Atherosclerosis (AS) and AS-related pathologies such as coronary heart disease, myocardial infarction, angina pectoris, and stroke are the leading causes of death in the world. The atherogenesis can be influenced by many factors, in particular, overweight, hypertension, diabetes, hyperlipoproteinemia, and other diseases in anamnesis, as well as genetic predisposition, which may be due to single nucleotide polymorphisms (SNPs) in some cases. In this work, we studied only those regions of promoters of the human protein-coding genes where SNP markers of changes in the affinity of the TATA-binding protein (TBP) for these promoters have already been associated with the atherosclerosis-related pathologies.

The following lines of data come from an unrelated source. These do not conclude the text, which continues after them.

(** C3. Every record the extractor constructs has a non-empty list of
    matched keywords, a non-empty title and a non-empty link; so has
    every record [find_articles] returns. *)
Theorem records_are_complete self :
  (forall e a, _parse_article_preview self e = Some a -> complete a)
  /\ (forall net BeautifulSoup w records w',
         find_articles net BeautifulSoup self w = (Return records, w') ->
         Forall complete records).
Proof.
  split; [apply preview_complete|].
  intros net BeautifulSoup w records w'. unfold find_articles.
  destruct (_get_page_with_retry _ _ _ _) as [[html|e] w1]; [|discriminate].
  destruct (falsy html).
  - intros H. injection H as <- _. constructor.
  - intros H. injection H as <- _.
    rewrite articles_loop_flat_map. simpl.
    apply Forall_forall. intros a Ha.
    apply in_flat_map in Ha as (e & _ & Ha).
    destruct (_parse_article_preview self e) as [a'|] eqn:E; [|destruct Ha].
    destruct Ha as [<-|[]]. now apply preview_complete in E.
Qed.

Lemma title_link_of_inv e title_element title_link :
  bs4.find e "h2" (Some "tm-title"%string) = Some title_element ->
  bs4.find title_element "a" (Some "tm-title__link"%string) = Some title_link ->
  title_link_of e = Some title_link.
Proof. unfold title_link_of. now intros -> ->. Qed.

(** C6 (as amended). The link of a record is the [href] of the title
    link when that starts with ["http"], and the base origin followed by
    the [href] otherwise; so ["/ru/articles/123/"] becomes
    ["https://habr.com/ru/articles/123/"]. *)
Theorem link_is_href_or_prefixed_href self e a :
  _parse_article_preview self e = Some a ->
  exists title_link,
    title_link_of e = Some title_link
    /\ (startswith (href_of title_link) (py "http") = true ->
        link a = href_of title_link)
    /\ (startswith (href_of title_link) (py "http") = false ->
        link a = py "https://habr.com" ++ href_of title_link)
    /\ (href_of title_link = py "/ru/articles/123/" ->
        link a = py "https://habr.com/ru/articles/123/").
Proof.
  intros H. apply parse_article_preview_inv in H
    as (te & tl & H1 & H2 & _ & _ & _ & Hlink & _).
  exists tl. split; [now apply (title_link_of_inv e te)|].
  rewrite Hlink. repeat split.
  - now intros ->.
  - now intros ->.
  - intros ->. reflexivity.
Qed.

(** C7. A fragment without title container, without the link element of
    the title, with an empty title text or without link target gives no
    record, whatever else it contains; it is skipped, and the loop over
    the fragments goes on: what it returns are the records found so far
    followed by the record of every fragment before and after the
    malformed one that has a record, in the order of the fragments. *)
Theorem malformed_fragment_is_skipped self e :
  malformed e ->
  _parse_article_preview self e = None
  /\ forall before after articles,
      articles_loop self (before ++ e :: after) articles
      = articles
          ++ flat_map (fun x => to_list (_parse_article_preview self x))
                      (before ++ after).
Proof.
  intros Hbad.
  assert (Hnone : _parse_article_preview self e = None).
  { destruct (_parse_article_preview self e) as [a|] eqn:E; [|reflexivity].
    exfalso. apply parse_article_preview_inv in E
      as (te & tl & H1 & H2 & Ht & Htitle & Hhref & _).
    pose proof (title_link_of_inv e te tl H1 H2) as Htl.
    destruct Hbad as [H|_ H|tl' H Hempty|tl' H Hempty]; congruence. }
  split; [exact Hnone|].
  intros before after articles. rewrite articles_loop_flat_map.
  rewrite !flat_map_app. simpl. now rewrite Hnone.
Qed.

(* ================================================================= *)
(** * Further properties of the code *)

(** ** The retry loop in general *)

Lemma delays_from_S a k : delays_from a (S k) = delays_from a k ++ [2 ^ Z.of_nat (a + k)].
Proof. unfold delays_from. now rewrite seq_S, map_app. Qed.

Lemma delays_from_cons a k :
  delays_from a (S k) = 2 ^ Z.of_nat a :: delays_from (S a) k.
Proof. reflexivity. Qed.

Lemma sum_delays k : fold_right Z.add 0 (delays_from 0 k) = 2 ^ Z.of_nat k - 1.
Proof.
  induction k as [|k IH]; [reflexivity|].
  assert (Hsum : forall l x, fold_right Z.add x l = fold_right Z.add 0 l + x)
    by (induction l; intros; simpl; [|rewrite IHl]; lia).
  rewrite delays_from_S, fold_right_app, Hsum, IH.
  cbn [fold_right Nat.add].
  rewrite Nat2Z.inj_succ, Z.pow_succ_r by lia. lia.
Qed.

Section RetryLoop.

Variable net : nat -> pystr -> pyresult requests.Response.
Variable self : HabrScraper.
Variable url : pystr.

(** While the attempts fail and another one is allowed, the loop sleeps
    and goes on. *)
Lemma retry_loop_skip_failures k : forall a w rest,
  Z.of_nat (a + k) < max_retries self ->
  (forall i, (i < k)%nat -> attempt_fails (net (sent w + i)%nat url)) ->
  retry_loop net self url (map Z.of_nat (seq a k) ++ rest) w
  = retry_loop net self url rest
               (mkWorld (sent w + k) (slept w ++ delays_from a k)).
Proof.
  induction k as [|k IH]; intros a w rest Hmax Hfail.
  - simpl. rewrite Nat.add_0_r, app_nil_r. now destruct w.
  - cbn [seq map app]. rewrite retry_loop_retry.
    + rewrite IH.
      * cbn [sent slept]. rewrite <- app_assoc.
        replace (S (sent w) + k)%nat with (sent w + S k)%nat by lia.
        reflexivity.
      * lia.
      * intros i Hi. cbn [sent].
        replace (S (sent w) + i)%nat with (sent w + S i)%nat by lia.
        apply Hfail. lia.
    + specialize (Hfail 0%nat). rewrite Nat.add_0_r in Hfail. apply Hfail. lia.
    + lia.
Qed.

Lemma retry_loop_raise attempt rest w e :
  net (sent w) url = Raise e ->
  is_RequestException e = false ->
  retry_loop net self url (attempt :: rest) w
  = (Raise e, mkWorld (S (sent w)) (slept w)).
Proof.
  intros He Hreq. cbn [retry_loop session_get]. rewrite He. simpl.
  now rewrite Hreq.
Qed.

Lemma range_split k :
  Z.of_nat k < max_retries self ->
  exists r,
    range (max_retries self)
    = map Z.of_nat (seq 0 k) ++ Z.of_nat k :: map Z.of_nat (seq (S k) r).
Proof.
  intros Hk. exists (Z.to_nat (max_retries self) - S k)%nat. unfold range.
  replace (Z.to_nat (max_retries self))
    with (k + S (Z.to_nat (max_retries self) - S k))%nat at 1 by lia.
  rewrite seq_app, map_app. reflexivity.
Qed.

End RetryLoop.

(** X1. When the first [k] attempts fail and attempt [k] (counted from
    0, and within the allowed number) succeeds, the fetch returns the
    body of that response after exactly [k + 1] requests, having slept
    1, 2, ..., 2^(k-1) between them: 2^k - 1 in total, and nothing after
    the successful attempt. *)
Theorem fetch_succeeds_after_failures net self url w body k :
  Z.of_nat k < max_retries self ->
  (forall i, (i < k)%nat -> attempt_fails (net (sent w + i)%nat url)) ->
  attempt_succeeds (net (sent w + k)%nat url) body ->
  exists w',
    _get_page_with_retry net self url w = (Return (Some body), w')
    /\ sent w' = (sent w + k + 1)%nat
    /\ slept w' = slept w ++ delays_from 0 k
    /\ total_slept w' = total_slept w + (2 ^ Z.of_nat k - 1).
Proof.
  intros Hk Hfail Hok.
  destruct (range_split self k Hk) as [r Hr].
  unfold _get_page_with_retry. rewrite Hr.
  rewrite retry_loop_skip_failures by (assumption || lia).
  rewrite (retry_loop_success _ _ _ _ _ _ body) by exact Hok.
  eexists. split; [reflexivity|]. cbn [sent slept].
  split; [lia|]. split; [reflexivity|].
  change (slept w ++ delays_from 0 k)
    with (slept (mkWorld (S (sent w + k)) (slept w ++ delays_from 0 k))).
  rewrite (total_slept_app w (delays_from 0 k)) at 1.
  now rewrite sum_delays.
Qed.

(** X2. When all [max_retries >= 1] attempts fail, the fetch gives up
    after exactly [max_retries] requests, having slept 1, 2, ...,
    2^(max_retries - 2) between them and not after the last one:
    2^(max_retries - 1) - 1 in total. *)
Theorem fetch_gives_up_after_all_attempts net self url w :
  1 <= max_retries self ->
  (forall i,
      Z.of_nat i < max_retries self ->
      attempt_fails (net (sent w + i)%nat url)) ->
  exists w',
    _get_page_with_retry net self url w = (Return (Some []), w')
    /\ Z.of_nat (sent w') = Z.of_nat (sent w) + max_retries self
    /\ slept w' = slept w ++ delays_from 0 (Z.to_nat (max_retries self) - 1)
    /\ total_slept w' = total_slept w + (2 ^ (max_retries self - 1) - 1).
Proof.
  intros Hmax Hfail.
  destruct (Z.to_nat (max_retries self)) as [|k] eqn:E; [lia|].
  unfold _get_page_with_retry, range. rewrite E.
  rewrite retry_loop_exhausted by (lia || (intros i Hi; apply Hfail; lia)).
  eexists. split; [reflexivity|]. cbn [sent slept].
  split; [lia|].
  replace (S k - 1)%nat with k by lia.
  split; [reflexivity|].
  fold (delays_from 0 k).
  change (slept w ++ delays_from 0 k)
    with (slept (mkWorld (sent w + S k) (slept w ++ delays_from 0 k))).
  rewrite (total_slept_app w (delays_from 0 k)) at 1.
  rewrite sum_delays.
  replace (max_retries self - 1) with (Z.of_nat k) by lia. reflexivity.
Qed.

(** X3. An exception that is no [RequestException] is not retried: when
    it is raised at attempt [k], after [k] failed attempts, it leaves the
    fetch, and [find_articles] with it, after [k + 1] requests and with
    no sleep after it. *)
Theorem other_exception_leaves_fetch net BeautifulSoup self w e k :
  Z.of_nat k < max_retries self ->
  (forall url i, (i < k)%nat -> attempt_fails (net (sent w + i)%nat url)) ->
  (forall url, net (sent w + k)%nat url = Raise e) ->
  is_RequestException e = false ->
  let w' := mkWorld (sent w + k + 1) (slept w ++ delays_from 0 k) in
  (forall url, _get_page_with_retry net self url w = (Raise e, w'))
  /\ find_articles net BeautifulSoup self w = (Raise e, w').
Proof.
  intros Hk Hfail He Hreq w'.
  assert (Hfetch : forall url,
             _get_page_with_retry net self url w = (Raise e, w')).
  { intros url. destruct (range_split self k Hk) as [r Hr].
    unfold _get_page_with_retry. rewrite Hr.
    rewrite retry_loop_skip_failures by (auto || lia).
    rewrite (retry_loop_raise _ _ _ _ _ _ e) by (auto; apply He).
    cbn [sent slept]. unfold w'. do 2 f_equal. lia. }
  split; [exact Hfetch|].
  unfold find_articles. now rewrite Hfetch.
Qed.



Lemma retry_loop_bounded net self url k : forall a w,
  Z.of_nat (a + S k) = max_retries self ->
  exists j,
    (j <= k)%nat
    /\ snd (retry_loop net self url (map Z.of_nat (seq a (S k))) w)
       = mkWorld (sent w + S j) (slept w ++ delays_from a j)
    /\ fst (retry_loop net self url (map Z.of_nat (seq a (S k))) w)
       <> Return None.
Proof.
  induction k as [|k IH]; intros a w Hmax.
  - exists 0%nat. split; [lia|].
    cbn [seq map retry_loop session_get].
    destruct (bind _ _) as [body|e]; [|destruct (is_RequestException e)];
      try (replace (Z.of_nat a <? max_retries self - 1) with false
            by (symmetry; apply Z.ltb_ge; lia));
      cbn [fst snd delays_from seq map];
      rewrite app_nil_r, Nat.add_1_r; split; (reflexivity || discriminate).
  - change (seq a (S (S k))) with (a :: seq (S a) (S k)).
    cbn [map retry_loop session_get].
    destruct (bind _ _) as [body|e]; [|destruct (is_RequestException e)].
    + exists 0%nat. cbn [fst snd delays_from seq map].
      rewrite app_nil_r, Nat.add_1_r. repeat split; (lia || discriminate).
    + replace (Z.of_nat a <? max_retries self - 1) with true
        by (symmetry; apply Z.ltb_lt; lia).
      destruct (IH (S a) (sleep (2 ^ Z.of_nat a)
                                (mkWorld (S (sent w)) (slept w))))
        as (j & Hj & Hw & Hr); [lia|].
      exists (S j). split; [lia|]. split; [|exact Hr].
      rewrite Hw. cbn [sleep sent slept].
      rewrite delays_from_cons, <- app_assoc. f_equal. lia.
    + exists 0%nat. cbn [fst snd delays_from seq map].
      rewrite app_nil_r, Nat.add_1_r. repeat split; (lia || discriminate).
Qed.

As a result, within the dbSNP database, we found those unannotated SNPs which change such affinity just as the known biomedical SNP markers do here (according to the predictions made by our Web service SNP_TATA_Z-tester, http://wwwmgs.bionet.nsc.ru/cgi-bin/mgs/tatascan_fox/start.pl). For example, the known SNP marker rs35036378 of the high risks of the primary pT1 tumor reduces the TBP affinity for the ESR2 gene promoter and, thus, the estrogen receptor β abundancy in blood, which is a known physiological marker of calcification of blood vessels in atherogenesis. Near this known SNP marker, we found an unannotated SNP rs766797386, which can also reduce the TBP affinity for the same promoter and, thus, decrease the abundance of the estrogen receptor β in blood. Thus, we propose rs766797386 as a candidate SNP marker for accelerated atherogenesis due to calcification of blood vessels. The possibility of using a diet of natural food with high abundance of calcium (Ca), which is recommended by nutritionists to slow down calcification in the case when individuals have SNP markers of accelerated calcification, is discussed in contrast to the use of Ca-enriched nutritional supplements that can cause the opposite effect. In the same way, a total of 33 candidate SNP markers were predicted and discussed to accelerate or slow down atherogenesis. After clinical verification, the candidate SNP markers predicted by this work can help those who would like to slow down atherogenesis through lifestyle corrections using their genome sequencing data.